HOW TO COMPLETE THIS TASK> Reproduce the records below exactly, but only between the lines holding "- destruct s as" and "(sub (one unsafe)", inclusive.

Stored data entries
- - - -

(** After the replacement of the runs of a class by one character of the
    class, no two characters of the class are neighbours. *)
Lemma sub_no_adjacent k p r :
  (1 <= k <= 2)%nat -> p r = true ->
  forall n s, (length s <= n)%nat ->
    no_adjacent p (sub (at_least k p) [r] s).
Proof.
  intros Hk Hr. induction n as [| n IH]; intros s Hn.
  - destruct s; [exact I | simpl in Hn; lia].
  - destruct s as [| c s]; [exact I |]. simpl in Hn.
    destruct (p c) eqn:Hc.
    + assert (Htail : exists x,
                 sub (at_least k p) [r] (c :: s)
                 = x :: sub (at_least k p) [r] (skipn (run p s) s)).
      { destruct (Nat.le_gt_cases k (S (run p s))) as [Hle | Hgt].
        - exists r. rewrite sub_replaces by assumption. reflexivity.
        - exists c. rewrite sub_keeps_short by (auto; lia).
          replace (run p s) with 0%nat by lia. reflexivity. }
      destruct Htail as (x & ->).
      pose proof (run_le_length p s) as Hrun.
      assert (Hrest : no_adjacent p (sub (at_least k p) [r] (skipn (run p s) s))).
      { apply IH. rewrite length_skipn. lia. }
      split; [| exact Hrest].
      destruct (after_run p s) as [-> | (c' & r' & -> & Hc')]; [exact I |].
      rewrite sub_keeps by (auto; lia). rewrite Hc'. apply andb_false_r.
    + rewrite sub_keeps by (auto; lia).
      split; [| apply IH; lia].
      destruct (sub (at_least k p) [r] s); [exact I |].
      rewrite Hc. reflexivity.
Qed.

(** Where no two characters of the class are neighbours, replacing its
    runs by its one character changes nothing. *)
Lemma sub_fixed p r s :
  (forall c, p c = true -> c = r) -> no_adjacent p s ->
  sub (at_least 1 p) [r] s = s.
Proof.
  intros Hone. induction s as [| c s IH]; intros Hs; [reflexivity |].
  destruct Hs as [Hc Hs].
  destruct (p c) eqn:Hpc.
  - assert (Hrun : run p s = 0%nat).
    { destruct s as [| b s]; [reflexivity |]. simpl.
      simpl in Hc. rewrite Hc. reflexivity. }
    rewrite sub_replaces by (auto; lia).
    rewrite Hrun. simpl. rewrite (IH Hs), (Hone c Hpc). reflexivity.
  - rewrite sub_keeps by (auto; lia). rewrite (IH Hs). reflexivity.
Qed.

(** *** [sanitize_filename] *)

Lemma underscore_is_safe : unsafe underscore = false.
Proof. reflexivity. Qed.

(** The name before the default is put in. *)
Lemma sanitized_span (f : text) :
  let g := strip_chars underscore_or_blank
             (sub (at_least 1 is_underscore) [underscore]
                (sub (one unsafe) [underscore] f)) in
  Forall (fun c => unsafe c = false) g /\
  no_adjacent is_underscore g /\
  strip_chars underscore_or_blank g = g.
Proof.
  cbv zeta.
  set (a := sub (one unsafe) [underscore] f).
  set (b := sub (at_least 1 is_underscore) [underscore] a).
  assert (Ha : Forall (fun c => unsafe c = false) a).
  { subst a. rewrite sub_one_map. apply Forall_map, Forall_forall.
    intros c _. destruct (unsafe c) eqn:Hc; [reflexivity | exact Hc]. }
  assert (Hb : Forall (fun c => unsafe c = false) b).
  { subst b. apply sub_from_forall; [exact Ha | repeat constructor]. }
  assert (Hadj : no_adjacent is_underscore b).
  { subst b. apply (sub_no_adjacent 1 is_underscore underscore) with (n := length a);
      [lia | reflexivity | lia]. }
  destruct (strip_chars_span underscore_or_blank b) as (x & y & Hspan).
  split; [| split].
  - rewrite Hspan. apply Forall_forall. intros c Hc.
    rewrite Forall_forall in Hb. apply Hb.
    apply StoreClaims.in_firstn in Hc.
    rewrite <- (firstn_skipn x b). apply in_or_app. right. exact Hc.
  - rewrite Hspan. apply no_adjacent_firstn, no_adjacent_skipn. exact Hadj.
  - apply strip_chars_idempotent.
Qed.

(** X12.  A sanitized file name is never empty, holds none of the
    characters that line 105 replaces, has no two underscores in a row, and
    neither begins nor ends with an underscore or a space. *)
Theorem sanitize_filename_is_safe (f : text) :
  sanitize_filename f <> [] /\
  Forall (fun c => unsafe c = false) (sanitize_filename f) /\
  no_adjacent is_underscore (sanitize_filename f) /\
  strip_chars underscore_or_blank (sanitize_filename f) = sanitize_filename f.
Proof.
  unfold sanitize_filename.
  destruct (sanitized_span f) as (Hsafe & Hadj & Hstrip).
  destruct (strip_chars underscore_or_blank _) as [| c g] eqn:Hg.
  - cbn [truthy].
    split; [discriminate |]. split; [repeat constructor |].
    split; [vm_compute; tauto | reflexivity].
  - cbn [truthy]. split; [discriminate |]. auto.
Qed.

(** X13.  Sanitizing a sanitized file name changes nothing. *)
Theorem sanitize_filename_idempotent (f : text) :
  sanitize_filename (sanitize_filename f) = sanitize_filename f.
Proof.
  destruct (sanitized_span f) as (Hsafe & Hadj & Hstrip).
  unfold sanitize_filename at 2 3.
  destruct (strip_chars underscore_or_blank _) as [| c0 g0] eqn:Hg;
    cbn [truthy]; [reflexivity |].
  set (g := c0 :: g0) in *.
  unfold sanitize_filename.
  assert (H1 : sub (one unsafe) [underscore] g = g).
  { rewrite sub_one_map. rewrite <- (map_id g) at 2.
    apply map_ext_in. intros c Hc.
    rewrite Forall_forall in Hsafe. rewrite (Hsafe c Hc). reflexivity. }
  rewrite H1.
  rewrite (sub_fixed is_underscore underscore g); [| | exact Hadj].
  - rewrite Hstrip. reflexivity.
  - intros c Hc. apply N.eqb_eq in Hc. exact Hc.
Qed.
Lemma slice_ok off len b r : bytes_ok b -> slice off len b = Some r -> bytes_ok r.
Proof. intros Hb [_ ->]%slice_Some. by apply Forall_take, Forall_drop. Qed.

Lemma slice_in_range off len b :
  (off + len <= length b)%nat -> slice off len b = Some (take len (drop off b)).
Proof. intros. unfold slice. by rewrite decide_True. Qed.

(** The field in the middle of a concatenation. *)
Lemma slice_middle pre mid post :
  slice (length pre) (length mid) (pre ++ mid ++ post) = Some mid.
Proof.
  rewrite slice_in_range by solve_len. f_equal.
  by rewrite drop_app_length, take_app_length.
Qed.

Lemma slice_at pre mid post off len :
  off = length pre -> len = length mid ->
  slice off len (pre ++ mid ++ post) = Some mid.
Proof. intros -> ->. apply slice_middle. Qed.

Lemma slice_app_r off len pre post :
  (length pre <= off)%nat ->
  slice off len (pre ++ post) = slice (off - length pre) len post.
Proof.
  intros H. unfold slice. rewrite length_app, drop_app_ge by lia.
  do 2 case_decide; auto; lia.
Qed.

Lemma slice_app_l off len pre post :
  (off + len <= length pre)%nat ->
  slice off len (pre ++ post) = slice off len pre.
Proof.
  intros H. rewrite !slice_in_range by solve_len. f_equal.
  rewrite drop_app_le, take_app_le; [done|solve_len|solve_len].
Qed.

Lemma blit_Some off src b r :
  blit off src b = Some r <->
  (off + length src <= length b)%nat /\
  r = take off b ++ src ++ drop (off + length src) b.
Proof. unfold blit. case_decide; naive_solver. Qed.

Lemma blit_None off src b :
  blit off src b = None <-> (length b < off + length src)%nat.
Proof. unfold blit. case_decide; naive_solver lia. Qed.

Lemma blit_in_range off src b :
  (off + length src <= length b)%nat ->
  blit off src b = Some (take off b ++ src ++ drop (off + length src) b).
Proof. intros. unfold blit. by rewrite decide_True. Qed.

Lemma blit_length off src b r : blit off src b = Some r -> length r = length b.
Proof. intros [H ->]%blit_Some. solve_len. Qed.

Lemma blit_ok off src b r :
  bytes_ok src -> bytes_ok b -> blit off src b = Some r -> bytes_ok r.
Proof.
  intros Hs Hb [_ ->]%blit_Some.
  repeat apply Forall_app_2; auto using Forall_take, Forall_drop.
Qed.

(** Overwriting the middle field of a concatenation. *)
Lemma blit_at pre mid post src off :
  off = length pre -> length src = length mid ->
  blit off src (pre ++ mid ++ post) = Some (pre ++ src ++ post).
Proof.
  intros -> Hl. rewrite blit_in_range by solve_len.
  rewrite take_app_length. do 3 f_equal.
  rewrite Hl, <- length_app, (app_assoc pre mid post). apply drop_app_length.
Qed.

(** Appending a field to the part of a buffer already written. *)
Lemma blit_app pre src rest off :
  off = length pre -> (length src <= length rest)%nat ->
  blit off src (pre ++ rest) = Some (pre ++ src ++ drop (length src) rest).
Proof.
  intros -> Hl. rewrite <- (take_drop (length src) rest) at 1.
  rewrite blit_at by solve_len. done.
Qed.
Definition table_2 : list (Z * Z) :=
  [ (0x020F, 0x006F0311); (0x01A1, 0x006F031B); (0x1ECD, 0x006F0323) ;
    (0x01EB, 0x006F0328); (0x1E55, 0x00700301); (0x1E57, 0x00700307) ;
    (0x0155, 0x00720301); (0x1E59, 0x00720307); (0x0159, 0x0072030C) ;
    (0x0211, 0x0072030F); (0x0213, 0x00720311); (0x1E5B, 0x00720323) ;
    (0x0157, 0x00720327); (0x1E5F, 0x00720331); (0x015B, 0x00730301) ;
    (0x015D, 0x00730302); (0x1E61, 0x00730307); (0x0161, 0x0073030C) ;
    (0x1E63, 0x00730323); (0x0219, 0x00730326); (0x015F, 0x00730327) ;
    (0x1E6B, 0x00740307); (0x1E97, 0x00740308); (0x0165, 0x0074030C) ;
    (0x1E6D, 0x00740323); (0x021B, 0x00740326); (0x0163, 0x00740327) ;
    (0x1E71, 0x0074032D); (0x1E6F, 0x00740331); (0x00F9, 0x00750300) ;
    (0x00FA, 0x00750301); (0x00FB, 0x00750302); (0x0169, 0x00750303) ;
    (0x016B, 0x00750304); (0x016D, 0x00750306); (0x00FC, 0x00750308) ;
    (0x1EE7, 0x00750309); (0x016F, 0x0075030A); (0x0171, 0x0075030B) ;
    (0x01D4, 0x0075030C); (0x0215, 0x0075030F); (0x0217, 0x00750311) ;
    (0x01B0, 0x0075031B); (0x1EE5, 0x00750323); (0x1E73, 0x00750324) ;
    (0x0173, 0x00750328); (0x1E77, 0x0075032D); (0x1E75, 0x00750330) ;
    (0x1E7D, 0x00760303); (0x1E7F, 0x00760323); (0x1E81, 0x00770300) ;
    (0x1E83, 0x00770301); (0x0175, 0x00770302); (0x1E87, 0x00770307) ;
    (0x1E85, 0x00770308); (0x1E98, 0x0077030A); (0x1E89, 0x00770323) ;
    (0x1E8B, 0x00780307); (0x1E8D, 0x00780308); (0x1EF3, 0x00790300) ;
    (0x00FD, 0x00790301); (0x0177, 0x00790302); (0x1EF9, 0x00790303) ;
    (0x0233, 0x00790304); (0x1E8F, 0x00790307); (0x00FF, 0x00790308) ;
    (0x1EF7, 0x00790309); (0x1E99, 0x0079030A); (0x1EF5, 0x00790323) ;
    (0x017A, 0x007A0301); (0x1E91, 0x007A0302); (0x017C, 0x007A0307) ;
    (0x017E, 0x007A030C); (0x1E93, 0x007A0323); (0x1E95, 0x007A0331) ;
    (0x1FED, 0x00A80300); (0x0385, 0x00A80301); (0x1FC1, 0x00A80342) ;
    (0x1EA6, 0x00C20300); (0x1EA4, 0x00C20301); (0x1EAA, 0x00C20303) ;
    (0x1EA8, 0x00C20309); (0x01DE, 0x00C40304); (0x01FA, 0x00C50301) ;
    (0x01FC, 0x00C60301); (0x01E2, 0x00C60304); (0x1E08, 0x00C70301) ;
    (0x1EC0, 0x00CA0300); (0x1EBE, 0x00CA0301); (0x1EC4, 0x00CA0303) ;
    (0x1EC2, 0x00CA0309); (0x1E2E, 0x00CF0301); (0x1ED2, 0x00D40300) ;
    (0x1ED0, 0x00D40301); (0x1ED6, 0x00D40303); (0x1ED4, 0x00D40309) ;
    (0x1E4C, 0x00D50301); (0x022C, 0x00D50304); (0x1E4E, 0x00D50308) ;
    (0x022A, 0x00D60304); (0x01FE, 0x00D80301); (0x01DB, 0x00DC0300) ;
    (0x01D7, 0x00DC0301); (0x01D5, 0x00DC0304); (0x01D9, 0x00DC030C) ;
    (0x1EA7, 0x00E20300); (0x1EA5, 0x00E20301); (0x1EAB, 0x00E20303) ;
    (0x1EA9, 0x00E20309); (0x01DF, 0x00E40304); (0x01FB, 0x00E50301) ;
    (0x01FD, 0x00E60301); (0x01E3, 0x00E60304); (0x1E09, 0x00E70301) ;
    (0x1EC1, 0x00EA0300); (0x1EBF, 0x00EA0301); (0x1EC5, 0x00EA0303) ;
    (0x1EC3, 0x00EA0309); (0x1E2F, 0x00EF0301); (0x1ED3, 0x00F40300) ;
    (0x1ED1, 0x00F40301); (0x1ED7, 0x00F40303); (0x1ED5, 0x00F40309) ;
    (0x1E4D, 0x00F50301); (0x022D, 0x00F50304); (0x1E4F, 0x00F50308) ;
    (0x022B, 0x00F60304); (0x01FF, 0x00F80301); (0x01DC, 0x00FC0300) ;
    (0x01D8, 0x00FC0301); (0x01D6, 0x00FC0304); (0x01DA, 0x00FC030C) ;
    (0x1EB0, 0x01020300); (0x1EAE, 0x01020301); (0x1EB4, 0x01020303) ;
    (0x1EB2, 0x01020309); (0x1EB1, 0x01030300); (0x1EAF, 0x01030301) ;
    (0x1EB5, 0x01030303); (0x1EB3, 0x01030309); (0x1E14, 0x01120300) ;
    (0x1E16, 0x01120301); (0x1E15, 0x01130300); (0x1E17, 0x01130301) ;
    (0x1E50, 0x014C0300); (0x1E52, 0x014C0301); (0x1E51, 0x014D0300) ;
    (0x1E53, 0x014D0301); (0x1E64, 0x015A0307); (0x1E65, 0x015B0307) ].
(** Decomposing the bytes is decomposing the characters. *)
Lemma decompose_encode_char c rest :
  1 <= c < 65536 ->
  decompose (encode_char c ++ rest) =
    (if c =? 0xe4 then utf8 [0x61; 0x308] else encode_char c) ++ decompose rest.
Proof.
  intros H. rewrite encode_char_spec by lia.
  assert (forall a r, a <> 0xc3 -> decompose (a :: r) = a :: decompose r) as Hskip.
  { intros a [|b r] Ha; [done|]. cbn [decompose].
    by rewrite (proj2 (Z.eqb_neq a 0xc3) Ha). }
  destruct (Z.ltb_spec c 0x80) as [H1|H1]; [|destruct (Z.ltb_spec c 0x800) as [H2|H2]].
  - rewrite (proj2 (Z.eqb_neq c 0xe4)) by lia. cbn [app]. apply Hskip. lia.
  - cbn [app]. destruct (Z.eqb_spec c 0xe4) as [->|Hne]; [done|].
    transitivity (192 + c / 64 :: decompose (128 + c mod 64 :: rest)).
    { change (decompose (192 + c / 64 :: 128 + c mod 64 :: rest)) with
        (if (192 + c / 64 =? 0xc3) && (128 + c mod 64 =? 0xa4)
         then [0x61; 0xcc; 0x88] ++ decompose rest
         else 192 + c / 64 :: decompose (128 + c mod 64 :: rest)).
      replace ((192 + c / 64 =? 0xc3) && (128 + c mod 64 =? 0xa4)) with false; [done|].
      symmetry. apply andb_false_iff. rewrite !Z.eqb_neq. dlia. }
    cbn [app]. f_equal. apply Hskip. dlia.
  - rewrite (proj2 (Z.eqb_neq c 0xe4)) by lia. cbn [app].
    rewrite Hskip by dlia. f_equal. rewrite Hskip by dlia. f_equal. apply Hskip. dlia.
Qed.

Lemma utf8_cons c u : utf8 (c :: u) = encode_char c ++ utf8 u.
Proof. done. Qed.

Lemma utf8_app u v : utf8 (u ++ v) = utf8 u ++ utf8 v.
Proof. unfold utf8. by rewrite fmap_app, concat_app. Qed.

Lemma decompose_utf8 u : ucs2 u -> decompose (utf8 u) = utf8 (decompose16 u).
Proof.
  induction 1 as [|c u Hc Hu IH]; [done|].
  rewrite utf8_cons, decompose_encode_char, IH by done.
  unfold decompose16. cbn [fmap list_fmap concat]. rewrite utf8_app. f_equal.
  case_match; [done|]. unfold utf8. simpl. by rewrite app_nil_r.
Qed.

Lemma decompose_nul_free s : nul_free s -> nul_free (decompose s).
Proof.
  remember (length s) as n eqn:Hn. revert s Hn. induction (lt_wf n) as [n _ IH].
  intros [|c [|c' s]] -> Hs; [constructor|by inversion Hs; repeat constructor|].
  inversion Hs as [|? ? Hc Hs']; subst. inversion Hs' as [|? ? Hc' Hs'']; subst.
  change (decompose (c :: c' :: s)) with
    (if (c =? 0xc3) && (c' =? 0xa4) then [0x61; 0xcc; 0x88] ++ decompose s
     else c :: decompose (c' :: s)).
  destruct ((c =? 0xc3) && (c' =? 0xa4)).
  - repeat (constructor; [done|]). apply (IH (length s)); simpl; [lia|done|done].
  - constructor; [done|]. apply (IH (length (c' :: s))); simpl; [lia|done|done].
Qed.

Lemma decompose16_ucs2 u : ucs2 u -> ucs2 (decompose16 u).
Proof.
  induction 1 as [|c u Hc Hu IH]; [constructor|].
  unfold decompose16 in *. cbn [fmap list_fmap concat].
  apply Forall_app_2; [|done]. case_match; repeat constructor; lia.
Qed.

Lemma ucs2_nul_free u : ucs2 u -> nul_free u.
Proof. intros H. eapply Forall_impl; [exact H|]. simpl. lia. Qed.

Lemma utf8_nul_free u : ucs2 u -> nul_free (utf8 u).
Proof.
  induction 1 as [|c u Hc Hu IH]; [constructor|]. rewrite utf8_cons.
  apply Forall_app_2; [|done]. rewrite encode_char_spec by lia.
  repeat case_match; repeat constructor; dlia.
Qed.

(** ** Composition *)

(** No character composes with a following ASCII character. *)
Lemma no_ascii_pattern :
  forallb (fun e => (e.2 =? 0) || (0x80 <=? e.2 mod 65536)) table = true.
Proof. vm_compute. reflexivity. Qed.

Lemma table_find_ascii x c :
  1 <= x -> 0 <= c < 0x80 -> table_find table (x * 65536 + c) = -1.
Proof.
  intros Hx Hc. apply table_find_miss. intros i e Hi He.
  pose proof no_ascii_pattern as H. rewrite forallb_forall in H. specialize (H e).
  rewrite He in H. assert (List.In e table) as Hin.
  { apply list_elem_of_In. by eapply list_elem_of_lookup_2. }
  apply H, orb_prop in Hin as [Hin|Hin].
  - apply Z.eqb_eq in Hin. lia.
  - apply Z.leb_le in Hin. dlia.
Qed.

Lemma precompose_find x c :
  1 <= x -> 0 <= c < 65536 -> table_find table (x * 65536 + c) = -1 ->
  UCS2precompose x c = Some (-1).
Proof.
  intros Hx Hc Hf. unfold UCS2precompose. cbv zeta. rewrite needle_value by lia.
  rewrite precompose_search by lia. by rewrite Hf.
Qed.

Lemma compose_loop_cons prev c s :
  0 < prev ->
  compose_loop prev (c :: s) =
    (comp ← UCS2precompose prev c;
     let '(out, prev) := if comp =? -1 then ([prev], c) else ([], u16 comp) in
     rest ← (match s with [] => Some [prev] | _ => compose_loop prev s end);
     Some (out ++ rest)).
Proof.
  intros H. cbn [compose_loop]. rewrite (proj2 (Z.ltb_lt 0 prev) H).
  destruct (UCS2precompose prev c) as [comp|]; [|done]. cbn [mbind option_bind].
  by destruct (comp =? -1).
Qed.

(** What the loop still appends with [prev] pending. *)
Definition compose_rest (prev : Z) (s : list Z) : option (list Z) :=
  match s with [] => Some [prev] | _ => compose_loop prev s end.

- - - -

WRITTEN RESPONSE>
  - destruct s as [| c s]; [exact I |]. simpl in Hn.
    destruct (p c) eqn:Hc.
    + assert (Htail : exists x,
                 sub (at_least k p) [r] (c :: s)
                 = x :: sub (at_least k p) [r] (skipn (run p s) s)).
      { destruct (Nat.le_gt_cases k (S (run p s))) as [Hle | Hgt].
        - exists r. rewrite sub_replaces by assumption. reflexivity.
        - exists c. rewrite sub_keeps_short by (auto; lia).
          replace (run p s) with 0%nat by lia. reflexivity. }
      destruct Htail as (x & ->).
      pose proof (run_le_length p s) as Hrun.
      assert (Hrest : no_adjacent p (sub (at_least k p) [r] (skipn (run p s) s))).
      { apply IH. rewrite length_skipn. lia. }
      split; [| exact Hrest].
      destruct (after_run p s) as [-> | (c' & r' & -> & Hc')]; [exact I |].
      rewrite sub_keeps by (auto; lia). rewrite Hc'. apply andb_false_r.
    + rewrite sub_keeps by (auto; lia).
      split; [| apply IH; lia].
      destruct (sub (at_least k p) [r] s); [exact I |].
      rewrite Hc. reflexivity.
Qed.

(** Where no two characters of the class are neighbours, replacing its
    runs by its one character changes nothing. *)
Lemma sub_fixed p r s :
  (forall c, p c = true -> c = r) -> no_adjacent p s ->
  sub (at_least 1 p) [r] s = s.
Proof.
  intros Hone. induction s as [| c s IH]; intros Hs; [reflexivity |].
  destruct Hs as [Hc Hs].
  destruct (p c) eqn:Hpc.
  - assert (Hrun : run p s = 0%nat).
    { destruct s as [| b s]; [reflexivity |]. simpl.
      simpl in Hc. rewrite Hc. reflexivity. }
    rewrite sub_replaces by (auto; lia).
    rewrite Hrun. simpl. rewrite (IH Hs), (Hone c Hpc). reflexivity.
  - rewrite sub_keeps by (auto; lia). rewrite (IH Hs). reflexivity.
Qed.

(** *** [sanitize_filename] *)

Lemma underscore_is_safe : unsafe underscore = false.
Proof. reflexivity. Qed.

(** The name before the default is put in. *)
Lemma sanitized_span (f : text) :
  let g := strip_chars underscore_or_blank
             (sub (at_least 1 is_underscore) [underscore]
                (sub (one unsafe) [underscore] f)) in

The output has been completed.